**TASK OBJECTIVE**
For every entry below, retype it exactly as it reads.

**RECORDED INFORMATION**
(* ===== verification/DashState.v ===== *)
(** * DashState: the dashboard page as a state machine, [src/public/main.js]

    The module-level [state] object (lines 38-48), the countdown
    ([countdownSeconds], [countdownTimer], lines 50-51), the live viewer
    stream and the minimap modal, with the handlers that change them:
    the menus and the search box (lines 343-391, 436-449),
    [startCountdown] (lines 286-305), [fetchStats] (lines 307-341), the
    viewer stream (lines 393-416) and the modal (lines 418-473).  The
    page is one record [DState]; each browser event is a step [dstep].
    What the page shows is part of the state: the content of the
    container, the status texts, the button labels.

    A [fetch] is two events: the request, issued by [fetchStats], and its
    completion [FetchDone] with the response of the [/stats] route as
    [HttpApi] models it; the JSON body of a server entry is [to_dserver]
    of the stored [Snapshot], the PNG data URL of its minimap being the
    parameter [dataUrl].  The intervals the page runs are explicit: a
    cleared interval never fires. *)

From Stdlib Require Import String ZArith List Lia Bool Permutation.
From S2P Require Import Prelude Geo Leaderboard Minimap Session Orchestrator HttpApi DashText DashView.
Import ListNotations.
Open Scope Z_scope.

Import App.

(** ** The JSON of a stored entry *)

Section Json.

(** [canvas.toDataURL("image/png")] of the minimap (socketClient.js,
    line 339). *)
Variable dataUrl : Minimap -> list Z.

Definition units_opt (s : option string) : option (list Z) := option_map units s.

Definition geo_field (f : Geo -> option string) (g : option Geo) : option (list Z) :=
  match g with Some g => units_opt (f g) | None => None end.

(** An entry of [data.servers]: the object of index.js lines 157-173
    after [JSON.stringify] and [JSON.parse], a NaN score being [null]. *)
Definition to_dserver (s : Snapshot) : DServer :=
  mkDServer (Some (units (s_ip s))) (Some (s_port s)) (Some (s_cluster s))
            (geo_field countryCode (s_geo s)) (geo_field countryName (s_geo s)) (geo_field continentName (s_geo s))
            (Some (s_timestamp s)) (Some (totalPlayers (s_stats s))) (totalScore (s_stats s))
            (Some (dataUrl (s_minimap s)))
            (map (fun e => mkDEntry (Some (rank e)) (Some (name e)) (escore e)) (leaderboard (s_stats s))).

End Json.

(** ** The page *)

Definition REFRESH_DEFAULT_SECONDS : Z := 120.

(** What [#stats-container] holds: the page's initial markup, the cards
    of these servers, the empty message of [renderStats], or an error. *)
Inductive Content := Initial | Cards (servers : list DServer) | EmptyMessage | ErrorMessage (message : list Z).

(** The object [state] (lines 38-48). *)
Record PageState := mkPS {
  allServers : list DServer; filtered : list DServer; region : list Z; sort : list Z; searchTerm : list Z;
  refreshIntervalSeconds : Z; totalServers : Z; lastUpdated : option (list Z); liveViewers : Z }.

(** [countdownSeconds] and [countdownTimer] (lines 50-51), with the
    intervals running, by id, and the next id [setInterval] returns. *)
Record Countdown := mkCD { countdownSeconds : Z; countdownTimer : option nat; intervals : list nat; next_timer : nat }.

(** The requests: the [fetch] calls made ([true] for [?refresh=1]), those
    not completed, the [EventSource] [viewerSource] (line 52) and the
    reconnections waiting in a [setTimeout]. *)
Record Net := mkNet { requests : list bool; inflight : nat; viewerSource : bool; reconnects : nat }.

(** What the page shows: the container, the three status lines, the two
    dropdown buttons and whether their menus are open, and the minimap
    modal ([minimapModalVisible], line 53) with its title and image. *)
Record Dom := mkDom {
  container : Content; summaryText : list Z; viewersText : list Z; refreshText : list Z;
  regionBtnText : list Z; sortBtnText : list Z; regionOpen : bool; sortOpen : bool;
  modal : option (list Z * list Z) }.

**ANSWER SPACE**
(* ===== verification/DashState.v ===== *)
(** * DashState: the dashboard page as a state machine, [src/public/main.js]

    The module-level [state] object (lines 38-48), the countdown
    ([countdownSeconds], [countdownTimer], lines 50-51), the live viewer
    stream and the minimap modal, with the handlers that change them:
    the menus and the search box (lines 343-391, 436-449),
    [startCountdown] (lines 286-305), [fetchStats] (lines 307-341), the
    viewer stream (lines 393-416) and the modal (lines 418-473).  The
    page is one record [DState]; each browser event is a step [dstep].
    What the page shows is part of the state: the content of the
    container, the status texts, the button labels.

    A [fetch] is two events: the request, issued by [fetchStats], and its
    completion [FetchDone] with the response of the [/stats] route as
    [HttpApi] models it; the JSON body of a server entry is [to_dserver]
    of the stored [Snapshot], the PNG data URL of its minimap being the
    parameter [dataUrl].  The intervals the page runs are explicit: a
    cleared interval never fires. *)

From Stdlib Require Import String ZArith List Lia Bool Permutation.
From S2P Require Import Prelude Geo Leaderboard Minimap Session Orchestrator HttpApi DashText DashView.
Import ListNotations.
Open Scope Z_scope.

Import App.

(** ** The JSON of a stored entry *)

Section Json.

(** [canvas.toDataURL("image/png")] of the minimap (socketClient.js,
    line 339). *)
Variable dataUrl : Minimap -> list Z.

Definition units_opt (s : option string) : option (list Z) := option_map units s.

Definition geo_field (f : Geo -> option string) (g : option Geo) : option (list Z) :=
  match g with Some g => units_opt (f g) | None => None end.

(** An entry of [data.servers]: the object of index.js lines 157-173
    after [JSON.stringify] and [JSON.parse], a NaN score being [null]. *)
Definition to_dserver (s : Snapshot) : DServer :=
  mkDServer (Some (units (s_ip s))) (Some (s_port s)) (Some (s_cluster s))
            (geo_field countryCode (s_geo s)) (geo_field countryName (s_geo s)) (geo_field continentName (s_geo s))
            (Some (s_timestamp s)) (Some (totalPlayers (s_stats s))) (totalScore (s_stats s))
            (Some (dataUrl (s_minimap s)))
            (map (fun e => mkDEntry (Some (rank e)) (Some (name e)) (escore e)) (leaderboard (s_stats s))).

End Json.

(** ** The page *)

Definition REFRESH_DEFAULT_SECONDS : Z := 120.

(** What [#stats-container] holds: the page's initial markup, the cards
    of these servers, the empty message of [renderStats], or an error. *)
Inductive Content := Initial | Cards (servers : list DServer) | EmptyMessage | ErrorMessage (message : list Z).

(** The object [state] (lines 38-48). *)
Record PageState := mkPS {
  allServers : list DServer; filtered : list DServer; region : list Z; sort : list Z; searchTerm : list Z;
  refreshIntervalSeconds : Z; totalServers : Z; lastUpdated : option (list Z); liveViewers : Z }.

(** [countdownSeconds] and [countdownTimer] (lines 50-51), with the
    intervals running, by id, and the next id [setInterval] returns. *)
Record Countdown := mkCD { countdownSeconds : Z; countdownTimer : option nat; intervals : list nat; next_timer : nat }.

(** The requests: the [fetch] calls made ([true] for [?refresh=1]), those
    not completed, the [EventSource] [viewerSource] (line 52) and the
    reconnections waiting in a [setTimeout]. *)
Record Net := mkNet { requests : list bool; inflight : nat; viewerSource : bool; reconnects : nat }.

(** What the page shows: the container, the three status lines, the two
    dropdown buttons and whether their menus are open, and the minimap
    modal ([minimapModalVisible], line 53) with its title and image. *)
Record Dom := mkDom {
  container : Content; summaryText : list Z; viewersText : list Z; refreshText : list Z;
  regionBtnText : list Z; sortBtnText : list Z; regionOpen : bool; sortOpen : bool;
  modal : option (list Z * list Z) }.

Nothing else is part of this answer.